TASK BRIEF
Your answer must consist of exactly the lines below, starting with the line with "From Stdlib Require Import ZArith Lia Ascii." and going on through the line with "not start until", and nothing else.

TASK INPUT
* * * * *

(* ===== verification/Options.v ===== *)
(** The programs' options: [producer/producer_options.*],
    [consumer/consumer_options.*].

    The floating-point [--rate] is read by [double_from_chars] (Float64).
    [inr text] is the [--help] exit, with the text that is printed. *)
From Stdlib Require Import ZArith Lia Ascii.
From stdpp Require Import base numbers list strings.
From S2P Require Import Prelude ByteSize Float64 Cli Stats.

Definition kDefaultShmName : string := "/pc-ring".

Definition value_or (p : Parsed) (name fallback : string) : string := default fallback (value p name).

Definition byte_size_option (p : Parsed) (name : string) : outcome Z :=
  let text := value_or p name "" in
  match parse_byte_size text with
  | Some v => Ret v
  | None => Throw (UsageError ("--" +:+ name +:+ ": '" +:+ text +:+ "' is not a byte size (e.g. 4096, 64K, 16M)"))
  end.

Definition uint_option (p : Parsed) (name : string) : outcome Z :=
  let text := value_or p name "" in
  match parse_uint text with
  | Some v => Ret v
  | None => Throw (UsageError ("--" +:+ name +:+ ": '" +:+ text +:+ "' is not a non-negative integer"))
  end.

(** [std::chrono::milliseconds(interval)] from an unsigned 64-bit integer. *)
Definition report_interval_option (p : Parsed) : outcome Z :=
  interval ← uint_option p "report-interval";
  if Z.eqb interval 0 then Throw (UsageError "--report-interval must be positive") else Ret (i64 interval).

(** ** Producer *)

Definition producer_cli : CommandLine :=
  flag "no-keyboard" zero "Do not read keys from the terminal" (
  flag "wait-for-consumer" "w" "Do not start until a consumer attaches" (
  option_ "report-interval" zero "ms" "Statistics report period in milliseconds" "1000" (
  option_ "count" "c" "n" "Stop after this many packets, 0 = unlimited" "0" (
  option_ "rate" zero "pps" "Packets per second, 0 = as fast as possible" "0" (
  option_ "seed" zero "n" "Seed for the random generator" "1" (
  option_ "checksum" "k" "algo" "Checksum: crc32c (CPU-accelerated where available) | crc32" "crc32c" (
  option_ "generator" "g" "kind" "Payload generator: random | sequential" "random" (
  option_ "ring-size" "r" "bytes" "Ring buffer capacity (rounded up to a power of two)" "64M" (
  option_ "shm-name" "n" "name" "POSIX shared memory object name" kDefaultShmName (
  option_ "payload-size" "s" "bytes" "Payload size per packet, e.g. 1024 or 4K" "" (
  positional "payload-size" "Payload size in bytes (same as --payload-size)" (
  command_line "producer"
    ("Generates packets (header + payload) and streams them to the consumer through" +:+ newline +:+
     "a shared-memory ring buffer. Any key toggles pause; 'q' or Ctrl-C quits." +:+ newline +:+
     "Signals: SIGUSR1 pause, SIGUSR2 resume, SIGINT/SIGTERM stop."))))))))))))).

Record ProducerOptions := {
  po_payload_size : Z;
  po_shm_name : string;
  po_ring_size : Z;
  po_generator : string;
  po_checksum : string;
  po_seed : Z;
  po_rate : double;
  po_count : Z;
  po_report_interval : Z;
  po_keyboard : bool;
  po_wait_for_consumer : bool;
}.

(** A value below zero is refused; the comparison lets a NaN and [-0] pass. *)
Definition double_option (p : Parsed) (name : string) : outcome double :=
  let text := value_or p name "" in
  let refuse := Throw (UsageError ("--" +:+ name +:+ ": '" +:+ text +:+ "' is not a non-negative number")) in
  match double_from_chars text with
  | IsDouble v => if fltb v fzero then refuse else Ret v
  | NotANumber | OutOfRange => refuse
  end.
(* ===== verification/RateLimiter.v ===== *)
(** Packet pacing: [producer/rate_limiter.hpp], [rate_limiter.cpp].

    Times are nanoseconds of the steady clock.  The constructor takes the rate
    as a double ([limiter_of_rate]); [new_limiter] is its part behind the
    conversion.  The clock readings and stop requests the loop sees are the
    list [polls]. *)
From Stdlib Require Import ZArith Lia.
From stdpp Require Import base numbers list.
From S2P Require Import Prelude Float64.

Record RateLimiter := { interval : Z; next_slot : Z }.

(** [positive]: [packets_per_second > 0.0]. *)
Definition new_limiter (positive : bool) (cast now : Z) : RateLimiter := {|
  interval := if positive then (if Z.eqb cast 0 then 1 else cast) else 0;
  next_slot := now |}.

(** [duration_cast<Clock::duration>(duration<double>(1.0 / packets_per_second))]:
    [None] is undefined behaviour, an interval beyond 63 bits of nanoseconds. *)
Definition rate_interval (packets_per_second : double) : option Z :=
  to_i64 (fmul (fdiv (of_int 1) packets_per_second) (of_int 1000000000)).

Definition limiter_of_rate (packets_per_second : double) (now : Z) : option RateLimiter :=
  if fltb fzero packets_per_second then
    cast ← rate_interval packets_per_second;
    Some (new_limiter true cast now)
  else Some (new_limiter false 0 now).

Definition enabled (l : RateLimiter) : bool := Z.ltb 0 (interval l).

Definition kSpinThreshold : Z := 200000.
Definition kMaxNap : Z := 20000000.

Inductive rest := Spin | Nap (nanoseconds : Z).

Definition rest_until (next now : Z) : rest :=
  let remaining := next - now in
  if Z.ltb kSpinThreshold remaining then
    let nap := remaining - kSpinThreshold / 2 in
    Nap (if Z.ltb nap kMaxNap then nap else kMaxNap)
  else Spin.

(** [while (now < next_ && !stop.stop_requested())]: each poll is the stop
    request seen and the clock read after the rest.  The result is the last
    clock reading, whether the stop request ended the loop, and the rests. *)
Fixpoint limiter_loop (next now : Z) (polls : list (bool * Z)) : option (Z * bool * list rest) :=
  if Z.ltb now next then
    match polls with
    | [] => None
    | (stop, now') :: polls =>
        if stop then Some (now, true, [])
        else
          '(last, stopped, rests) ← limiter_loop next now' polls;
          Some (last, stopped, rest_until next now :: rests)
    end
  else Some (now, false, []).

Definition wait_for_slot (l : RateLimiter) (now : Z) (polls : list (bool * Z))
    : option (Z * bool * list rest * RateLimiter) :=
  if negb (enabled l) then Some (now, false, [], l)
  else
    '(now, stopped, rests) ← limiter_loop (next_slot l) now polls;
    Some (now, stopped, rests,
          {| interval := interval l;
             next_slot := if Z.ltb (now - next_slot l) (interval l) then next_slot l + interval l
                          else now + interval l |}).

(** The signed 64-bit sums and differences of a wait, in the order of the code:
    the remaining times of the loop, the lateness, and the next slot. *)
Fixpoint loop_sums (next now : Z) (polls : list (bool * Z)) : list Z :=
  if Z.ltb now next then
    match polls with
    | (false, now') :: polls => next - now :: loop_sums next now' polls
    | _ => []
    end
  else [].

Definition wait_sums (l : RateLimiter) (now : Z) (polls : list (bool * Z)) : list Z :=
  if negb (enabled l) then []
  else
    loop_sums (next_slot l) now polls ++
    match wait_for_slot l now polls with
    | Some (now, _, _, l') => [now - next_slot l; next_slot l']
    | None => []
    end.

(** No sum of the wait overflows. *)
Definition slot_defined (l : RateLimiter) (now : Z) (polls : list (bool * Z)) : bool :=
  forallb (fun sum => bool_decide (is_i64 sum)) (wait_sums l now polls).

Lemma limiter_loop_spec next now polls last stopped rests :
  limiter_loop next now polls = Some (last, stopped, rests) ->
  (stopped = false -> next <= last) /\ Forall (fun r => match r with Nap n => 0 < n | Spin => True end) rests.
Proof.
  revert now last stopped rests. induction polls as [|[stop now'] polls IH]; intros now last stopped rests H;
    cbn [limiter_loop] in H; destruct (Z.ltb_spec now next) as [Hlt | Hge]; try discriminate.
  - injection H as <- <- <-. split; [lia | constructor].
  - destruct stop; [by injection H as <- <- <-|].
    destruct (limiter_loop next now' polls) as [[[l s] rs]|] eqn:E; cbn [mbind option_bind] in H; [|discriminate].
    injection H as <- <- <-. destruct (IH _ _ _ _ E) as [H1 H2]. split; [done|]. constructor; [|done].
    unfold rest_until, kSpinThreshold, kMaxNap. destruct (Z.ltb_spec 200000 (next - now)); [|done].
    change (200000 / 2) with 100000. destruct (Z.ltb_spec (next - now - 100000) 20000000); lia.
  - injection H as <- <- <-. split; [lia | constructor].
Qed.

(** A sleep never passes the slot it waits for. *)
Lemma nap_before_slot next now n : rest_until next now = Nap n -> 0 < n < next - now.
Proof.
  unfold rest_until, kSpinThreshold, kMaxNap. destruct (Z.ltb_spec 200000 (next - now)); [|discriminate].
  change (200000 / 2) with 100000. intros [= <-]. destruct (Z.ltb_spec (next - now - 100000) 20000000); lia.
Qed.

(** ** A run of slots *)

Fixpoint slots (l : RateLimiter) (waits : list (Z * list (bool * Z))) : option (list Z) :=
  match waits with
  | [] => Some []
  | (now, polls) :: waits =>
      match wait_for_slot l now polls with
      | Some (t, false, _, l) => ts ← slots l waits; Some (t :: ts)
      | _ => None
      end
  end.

* * * * *

SOLUTION TO THIS PROBLEM
From Stdlib Require Import ZArith Lia Ascii.
From stdpp Require Import base numbers list strings.
From S2P Require Import Prelude ByteSize Float64 Cli Stats.

Definition kDefaultShmName : string := "/pc-ring".

Definition value_or (p : Parsed) (name fallback : string) : string := default fallback (value p name).

Definition byte_size_option (p : Parsed) (name : string) : outcome Z :=
  let text := value_or p name "" in
  match parse_byte_size text with
  | Some v => Ret v
  | None => Throw (UsageError ("--" +:+ name +:+ ": '" +:+ text +:+ "' is not a byte size (e.g. 4096, 64K, 16M)"))
  end.

Definition uint_option (p : Parsed) (name : string) : outcome Z :=
  let text := value_or p name "" in
  match parse_uint text with
  | Some v => Ret v
  | None => Throw (UsageError ("--" +:+ name +:+ ": '" +:+ text +:+ "' is not a non-negative integer"))
  end.

(** [std::chrono::milliseconds(interval)] from an unsigned 64-bit integer. *)
Definition report_interval_option (p : Parsed) : outcome Z :=
  interval ← uint_option p "report-interval";
  if Z.eqb interval 0 then Throw (UsageError "--report-interval must be positive") else Ret (i64 interval).

(** ** Producer *)

Definition producer_cli : CommandLine :=
  flag "no-keyboard" zero "Do not read keys from the terminal" (
  flag "wait-for-consumer" "w" "Do not start until a consumer attaches" (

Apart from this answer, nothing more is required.